Zoom was quick in those problems, but under pressure that due diligence wasn’t there in the first place, he added. “There was ‘look before jumping’.

Kerr expects the accumulation of cyberattacks to continue as COVID-19 continues and risk actors infiltrate the systems, “especially where there is a huge price in encrypting data, benefits or treatment with vaccines; the confidential data that many organizations generated lately is at a heavy price. Since most of these attacks tend to be economically motivated, they will pass where the price is.
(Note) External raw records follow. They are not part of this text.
(* ===== verification/LspRunners.v ===== *)
(** * LspRunners: the demonstration of lsp
    ([p1/.../srunner/srunner.go], [crunner/crunner.go])

    A server that writes every message it reads back to where it came from, and
    after each calls [CloseConn(1)]; a client that sends the words of its input
    and prints what it reads.  [Module LspServerRunner] and [Module
    LspClientRunner] have [main] and the loops; [Module EchoSystem] puts the loop
    of the server program on top of [LspSystem]: any number of clients, a lossy
    network, and a server whose only user is the program.  What the program logs
    is left out. *)
From S2P Require Import Prelude LspBuffer LspCommon LspWindow LspNetwork LspClient LspServer LspApi LspSystem.
From S2P Require Import GoJson GoFlag ServerMains.
Open Scope Z_scope.

(** ** The server program *)

Module LspServerRunner.
Import Lspnet.

(** The values of the flags. *)
Record flags := mkFlags {
  port : Z; readDrop : Z; writeDrop : Z; epochLimit : Z; epochMillis : Z; windowSize : Z }.

Definition defaults : flags := mkFlags 9999 0 0 DefaultEpochLimit DefaultEpochMillis DefaultWindowSize.

Definition params (f : flags) : Params := mkParams (epochLimit f) (epochMillis f) (windowSize f).

(** [main]; [err] is the error of [NewServer]'s [listen]. *)
Definition main (f : flags) (err : option string) (net : lspnet) : lspnet * started Server.server :=
  let net := SetServerWriteDropPercent (writeDrop f) (SetServerReadDropPercent (readDrop f) net) in
  let out := ["Starting server on port " +:+ Itoa (port f) +:+ "..."] in
  (net, match err with
        | Some e => Exits (out ++ ["Failed to start Server on port " +:+ Itoa (port f) +:+ ": " +:+ e]) 0
        | None => Serves (out ++ ["Server waiting for clients..."]) (Server.NewServer (params f))
        end).

(** The call [runServer] is at. *)
Inductive code := AtRead | AtWrite (id : Z) (payload : list byte) | AtClose.

Definition call (pc : code) (ch : Z) : request :=
  match pc with
  | AtRead => sent (ServerApi.doRead ch)
  | AtWrite id payload => sent (ServerApi.Write id payload ch)
  | AtClose => sent (ServerApi.CloseConn 1 ch)
  end.

(** What it does with the reply, with the lines it prints. *)
Definition runServer (pc : code) (ch : Z) (r : retType) : outcome (code * list string) :=
  match pc with
  | AtRead =>
      '(id, payload, err) ← returns (ServerApi.doRead ch) r;
      Ret match err with
          | Some e => (AtRead, ["Client " +:+ Itoa id +:+ " has died: " +:+ e])
          | None => (AtWrite id payload, [])
          end
  | AtWrite id payload =>
      Ret match returns (ServerApi.Write id payload ch) r with
          | Some e => (AtRead, ["Server failed to write to connection " +:+ Itoa id +:+ ": " +:+ e])
          | None => (AtClose, [])
          end
  | AtClose => Ret (AtRead, [])
  end.
End LspServerRunner.

(** ** The client program *)

Module LspClientRunner.
Import Lspnet Json.

Record flags := mkFlags {
  port : Z; host : string; readDrop : Z; writeDrop : Z; epochLimit : Z; epochMillis : Z; windowSize : Z }.

Definition params (f : flags) : Params := mkParams (epochLimit f) (epochMillis f) (windowSize f).

(** [runClient]: the words of the input, and what [Write] and then [Read] return
    for each of them; without a result the program waits. *)
Fixpoint runClient (connID : Z) (words : list string) (calls : list (option string * (list byte + string)))
    : list string :=
  "Client: " ::
  match words, calls with
  | [], _ => ["Exiting..."]
  | _ :: _, [] => []
  | s :: words', (write, read) :: calls' =>
      match write with
      | Some err => ["Client " +:+ Itoa connID +:+ " failed to write to server: " +:+ err; "Exiting..."]
      | None =>
          ("Client " +:+ Itoa connID +:+ " wrote '" +:+ s +:+ "' to server") ::
          match read with
          | inr err => ["Client " +:+ Itoa connID +:+ " failed to read from server: " +:+ err; "Exiting..."]
          | inl payload => ("Server: " +:+ str payload) :: runClient connID words' calls'
          end
      end
  end.

(** [main]; [created] is what [NewClient] returns, by the id of the connection. *)
Definition main (f : flags) (created : Z + string) (words : list string)
    (calls : list (option string * (list byte + string))) (net : lspnet) : lspnet * list string :=
  let net := SetClientWriteDropPercent (writeDrop f) (SetClientReadDropPercent (readDrop f) net) in
  let hostport := TribServerRunner.JoinHostPort (host f) (Itoa (port f)) in
  let out := ["Connecting to server at '" +:+ hostport +:+ "'..."] in
  (net, match created with
        | inr err => out ++ ["Failed to connect to server at " +:+ hostport +:+ ": " +:+ err]
        | inl connID => out ++ runClient connID words calls
        end).

(** Over a server that echoes, every word is printed twice. *)
Lemma runClient_echo connID words :
  runClient connID words ((fun s => (None, inl (lit s))) <$> words) =
  concat ((fun s => ["Client: "; "Client " +:+ Itoa connID +:+ " wrote '" +:+ s +:+ "' to server"; "Server: " +:+ s]) <$> words)
  ++ ["Client: "; "Exiting..."].
Proof.
  induction words as [|s words IH]; [done|]. cbn [fmap list_fmap runClient concat app].
  unfold str, lit. rewrite String.string_of_list_byte_of_string. by rewrite <- IH.
Qed.
End LspClientRunner.

(** ** The server's handlers, one read at a time *)

Module OneReader.
Import Buffer Server.

(** The replies among the effects. *)
Definition reps (es : list effect) : list (Z * retType) :=
  omap (fun e => match e with Reply ch r => Some (ch, r) | SendMsg _ _ => None end) es.

Lemma reps_app es es' : reps (es ++ es') = reps es ++ reps es'.
Proof. apply omap_app. Qed.

Lemma reps_sends {A} (f : A -> effect) l : (forall x, reps [f x] = []) -> reps (f <$> l) = [].
Proof.
  intros Hf. induction l as [|x l IH]; [done|]. cbn [fmap list_fmap].
  change (f x :: (f <$> l)) with ([f x] ++ (f <$> l)). by rewrite reps_app, Hf, IH.
Qed.

Lemma reps_concat {A} (f : A -> list effect) l : (forall x, reps (f x) = []) -> reps (concat (f <$> l)) = [].
Proof. intros Hf. induction l as [|x l IH]; [done|]. cbn. by rewrite reps_app, Hf, IH. Qed.

Definition payload_of (id : Z) (x : Z * retType) : option (list byte) :=
  match x.2 with mkRet (IBundle b) None => if connId_ b =? id then Some (payload_ b) else None | _ => None end.

Lemma reads_of_reps id es : reads_of id es = omap (payload_of id) (reps es).
Proof.
  induction es as [|[to m|ch [[| | | |b] [e|]]] es IH]; try done; cbn; try exact IH.
  destruct (connId_ b =? id); cbn; [by f_equal|done].
Qed.

Lemma awaitReply_reps ch es :
  awaitReply ch es = match filter (fun x => x.1 = ch) (reps es) with [] => None | x :: _ => Some x.2 end.
Proof.
  induction es as [|[to m|ch' r] es IH]; [done|done|]. cbn [awaitReply reps omap list_omap].
  destruct (Z.eqb_spec ch' ch) as [->|Hne].
  - by rewrite filter_cons_True.
  - rewrite filter_cons_False by done. exact IH.
Qed.

(** A connection that takes no more writes. *)
Definition dead (s : server) (id : Z) : Prop := isActive s id = false \/ connIdHostportMap s !! id = None.

(** What holds of a server that is not being closed, over time. *)
Record ages (s s' : server) : Prop := {
  ag_id : connId s <= connId s';
  ag_dead : forall id, id <= connId s -> dead s id -> dead s' id;
  ag_close : deferedClose s' = deferedClose s;
  ag_run : serverRunning s' = serverRunning s }.

Lemma ages_refl s : ages s s.
Proof. done. Qed.

Lemma ages_trans s s' s'' : ages s s' -> ages s' s'' -> ages s s''.
Proof. intros [H1 H2 H3 H4] [K1 K2 K3 K4]. split; [lia| |congruence..]. intros id Hid Hd. apply K2; [lia|auto]. Qed.

(** The turns of a handler, with at most one read waiting: it stays, or it is
    answered. *)
Inductive answered : list request -> list request -> list (Z * retType) -> Prop :=
  | answered_not dr : answered dr dr []
  | answered_one q b e : answered [q] [] [(replyc q, mkRet (IBundle b) e)].

Lemma answered_trans dr dr' dr'' rs rs' : answered dr dr' rs -> answered dr' dr'' rs' -> answered dr dr'' (rs ++ rs').
Proof.
  intros [|q b e] H; [exact H|]. inversion H; subst; constructor.
Qed.

(** A turn of the server: it ages, and answers the read that waits, if any. *)
Definition turn_ok (s : server) (s' : server) (es : list effect) : Prop :=
  ages s s' /\ answered (deferedRead s) (deferedRead s') (reps es).

Lemma turn_trans s s' s'' es es' : turn_ok s s' es -> turn_ok s' s'' es' -> turn_ok s s'' (es ++ es').
Proof. intros [Ha Hr] [Ha' Hr']. split; [by eapply ages_trans|]. rewrite reps_app. by eapply answered_trans. Qed.

(** A turn that says nothing. *)
Lemma turn_quiet s s' es : ages s s' -> deferedRead s' = deferedRead s -> reps es = [] -> turn_ok s s' es.
Proof. intros Ha Hd Hr. split; [done|]. rewrite Hd, Hr. constructor. Qed.

(** Tables that have shrunk. *)
Lemma ages_shrink s s' :
  connId s' = connId s -> (forall id, isActive s id = false -> isActive s' id = false) ->
  (forall id, connIdHostportMap s !! id = None -> connIdHostportMap s' !! id = None) ->
  deferedClose s' = deferedClose s -> serverRunning s' = serverRunning s -> ages s s'.
Proof. intros Hc Ha Hh Hd Hr. split; [lia| |done..]. intros id _ [H|H]; [left|right]; auto. Qed.

Lemma isActive_delete s id k : isActive s id = false -> map_get false (delete k (activeConn s)) id = false.
Proof.
  unfold isActive, map_get. destruct (decide (k = id)) as [->|Hne]; [by rewrite lookup_delete_eq|].
  by rewrite lookup_delete_ne.
Qed.

Lemma lookup_delete_kept {A} (m : gmap Z A) k id : m !! id = None -> delete k m !! id = None.
Proof. rewrite lookup_delete_None. auto. Qed.

Section handlers.
Context (range : nat -> list Z -> list Z).

Lemma readReady_turn ks req s s' es : readReady ks req s = Ret (Some (s', es)) ->
  ages s s' /\ deferedRead s' = deferedRead s /\ exists b, reps es = [(replyc req, mkRet (IBundle b) None)].
Proof.
  induction ks as [|id ks IH]; cbn [readReady]; [done|].
  intros (rb & _ & H)%bind_Ret_inv. apply bind_Ret_inv in H as ([] & _ & H); [|by apply IH].
  apply bind_Ret_inv in H as ([m rb'] & _ & [= <- <-]). split; [by apply ages_shrink|]. split; [done|by eexists].
Qed.

Lemma readLost_turn ks req s s' es : readLost ks req s = Some (s', es) ->
  ages s s' /\ deferedRead s' = deferedRead s /\ exists b e, reps es = [(replyc req, mkRet (IBundle b) e)].
Proof.
  induction ks as [|id ks IH]; cbn [readLost]; [done|]. destruct (negb _); [|done].
  intros [= <- <-]. split; [by apply ages_shrink|]. split; [done|by do 2 eexists].
Qed.

(** A read, while no other waits. *)
Lemma handleRead_turn req s s' es : deferedRead s = [] -> deferedClose s = [] ->
  handleRead range req s = Ret (s', es) -> ages s s' /\ answered [req] (deferedRead s') (reps es).
Proof.
  intros Hd Hc. unfold handleRead, closing. rewrite Hc. cbn.
  intros (r & Hr & H)%bind_Ret_inv. destruct r as [[s1 es1]|].
  - injection H as <- <-. apply readReady_turn in Hr as (Ha & Hr & b & Hreps). rewrite Hr, Hd, Hreps. split; [done|constructor].
  - destruct (readLost _ req s) as [[s1 es1]|] eqn:El; injection H as <- <-.
    + apply readLost_turn in El as (Ha & Hr' & b & e & Hreps). rewrite Hr', Hd, Hreps. split; [done|constructor].
    + split; [by apply ages_shrink|]. cbn. rewrite Hd. constructor.
Qed.

Lemma slideWindow_reps to ws ub wb u w es : slideWindow (SendMsg to) ws ub wb = Ret (u, w, es) -> reps es = [].
Proof.
  intros H. apply (slideWindow_Forall (fun _ => True)) in H as (_ & _ & mv & -> & _); [|by apply Forall_forall..].
  by apply reps_sends.
Qed.

Lemma recvConnect_turn a s s' es : recvConnect a s = Ret (s', es) -> turn_ok s s' es.
Proof.
  unfold recvConnect. destruct (negb _ && _); intros [= <- <-]; [|by apply turn_quiet].
  apply turn_quiet; [|done..]. split; cbn; [lia| |done..]. intros id Hid [H|H].
  - left. unfold isActive. cbn. rewrite map_get_insert_ne by lia. exact H.
  - right. cbn. rewrite lookup_insert_ne by lia. exact H.
Qed.

Lemma cleanUp_turn a id s : ages s (cleanUp a id s) /\ deferedRead (cleanUp a id s) = deferedRead s.
Proof. split; [|done]. apply ages_shrink; try done. intros k. apply lookup_delete_kept. Qed.

Lemma recvAck_turn a m s s' es : recvAck a m s = Ret (s', es) -> turn_ok s s' es.
Proof.
  unfold recvAck. destruct (0 <? _); [|intros [= <- <-]; by apply turn_quiet]. cbn.
  intros (ub & _ & H)%bind_Ret_inv. destruct (Delete _ _) as [ex ub'].
  apply bind_Ret_inv in H as ([[u w] es1] & Hs & H).
  assert (Hes : reps es1 = []).
  { destruct ex; [|by injection Hs as <- <- <-]. apply bind_Ret_inv in Hs as (wb & _ & Hs).
    destruct (0 <? Len wb); [|by injection Hs as <- <- <-].
    apply bind_Ret_inv in Hs as ([[u' w'] es'] & Hs & [= <- <- <-]). by eapply slideWindow_reps. }
  destruct (ex && _ && _); injection H as <- <-; apply turn_quiet; try done.
  apply ages_shrink; try done. intros k. apply lookup_delete_kept.
Qed.

Lemma recvData_turn a m s s' es : (length (deferedRead s) <= 1)%nat -> deferedClose s = [] ->
  recvData range a m s = Ret (s', es) -> turn_ok s s' es.
Proof.
  intros Hl Hc. unfold recvData. destruct (_ && _ && _); [|intros [= <- <-]; by apply turn_quiet]. cbn.
  destruct (_ <=? _); [|intros [= <- <-]; by apply turn_quiet].
  intros (rb & _ & H)%bind_Ret_inv. apply bind_Ret_inv in H as (rb' & _ & H). apply bind_Ret_inv in H as (lb & _ & H).
  apply bind_Ret_inv in H as (lb' & _ & H). apply bind_Ret_inv in H as (lb2 & _ & H). cbn in H.
  destruct (deferedRead s) as [|q rest] eqn:Ed; [injection H as <- <-; by apply turn_quiet|].
  destruct (_ =? _); [|injection H as <- <-; by apply turn_quiet].
  destruct rest as [|q' rest]; [|cbn in Hl; lia].
  apply bind_Ret_inv in H as ([s1 es1] & Hr & [= <- <-]).
  apply handleRead_turn in Hr as [Ha Hr]; [|done..]. split; [|by rewrite Ed].
  destruct Ha as [H1 H2 H3 H4]. split; [exact H1| |exact H3|exact H4]. intros id Hid Hdead. by apply H2.
Qed.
One type of attack plays with people’s concern and desire to get data on COVID-19. Users are encouraged to click on links to fraudulent Internet sites that contain false government notices about the Canadian emergency response benefit, for which the user must provide non-public data. Other websites offer fake protective devices or mimic World Health Organization or The Centers for Disease Control and Prevention sites. The CSE and the Canadian Security Intelligence Service recently issued a bulletin on one in particular, Kerr says: a phishing email posing as Canada’s Medical Director, Dr. Theresa Tam, which aims to provide vital updates on COVID-19.

“As soon as the attachment is opened, malware or malware payloads are sent,” he says.

While there’s nothing new about those attacks, COVID-19 is an opportunity to bring those attacks to light in another way, but with a nice aspect of the things of human nature he’s done, Kerr says: greed or fear.

“The sophistication of attacks is expanding and they are increasingly difficult to detect.”

Kerr advises following the most productive practices, adding software patch implementation in a timely manner. In 2017, he says, the WannaCry malware shut down 200,000 computers worldwide and charged billions of dollars in damage because organizations had not installed a Microsoft patch that had been available for some time.

“It’s imperative to make sure patches are controlled on a normal basis,” he says. “Similarly, it is also imperative to make sure to update antivirus and antimalware software on a daily basis. These things are replaced every hour. Your antivirus and antimalware responses are as effective as updates based on the other permutations used through risky players ».

The exercise of employee protection is also essential; “Your workers are your weakest link and one of your most productive defenses. Therefore, it is imperative to exercise them to recognize and respond when those messages from risk actors pass to their devices,” Kerr says.

“You have to exercise them and review them several times. When you review and you’re a victim, you want to comply; a click through a worker can generate a chain of occasions that can necessarily lead you to a business activity.”